[Items from a data source]
(* ===== verification/ConfigOps.v ===== *)
(** * Changing the configuration file

    Models [internal/configops/mutate.go], the address checks of
    [internal/link/auth.go], the peer, folder and discovery commands of
    [internal/apicontrol/config_commands.go], and the repairs a daemon makes when it
    starts ([bootstrap.go], [discovery_default.go] and [logging_output.go] of
    [internal/config]).

    Each operation loads the file, computes a new document and replaces the file
    atomically.  A saved document spells out every encryption level and [enabled].
    Whether the replacement reaches the disk, the random API key, the environment
    and the parsing of HTTP URLs are arguments. *)

From S2P Require Import Prelude GoStd GoNet Config.
From Stdlib Require Import Ascii.

Local Open Scope Z_scope.

(** ** Strings *)

(** [strings.Cut] at a separator. *)
Fixpoint cut_str (sep s : string) : option (string * string) :=
  if has_prefix s sep then Some (EmptyString, drop_str (String.length sep) s)
  else match s with
  | EmptyString => None
  | String c s' => '(before, after) ← cut_str sep s'; Some (String c before, after)
  end.

(** The last part of [strings.Split(s, sep)]. *)
Fixpoint last_part (fuel : nat) (sep s : string) : string :=
  match fuel, cut_str sep s with
  | S fuel', Some (_, after) => last_part fuel' sep after
  | _, _ => s
  end.

Definition trim_right_slash (s : string) : string :=
  (fix right s := match s with
   | EmptyString => EmptyString
   | String c s' => match right s' with EmptyString => if bool_decide (c = slash) then EmptyString else String c EmptyString | t => String c t end
   end) s.

Definition safe_char (c : ascii) : bool :=
  let n := N_of_ascii c in
  ((97 <=? n) && (n <=? 122))%N || ((65 <=? n) && (n <=? 90))%N || ((48 <=? n) && (n <=? 57))%N
  || bool_decide (c = "-"%char) || bool_decide (c = "_"%char) || bool_decide (c = "."%char).

Definition sanitizePeerID (id : string) : string :=
  match map_runes (fun c => if safe_char c then c else "-"%char) 0 id with
  | EmptyString => "peer"
  | s => s
  end.

Definition PairedPeerID (nodeName discoveryID : string) : string :=
  let trimmed := trim_space nodeName in
  if empty trimmed || bool_decide (trimmed = "node-CHANGE-ME") then
    let prefix := take_str 12 (sanitizePeerID discoveryID) in
    "peer-" +:+ (if empty prefix then "peer" else prefix)
  else sanitizePeerID trimmed.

■ WHAT YOU SHOULD DO
Across the data, count every line where the string "match" turns up, then write only that count.

■ FINISHED TASK
5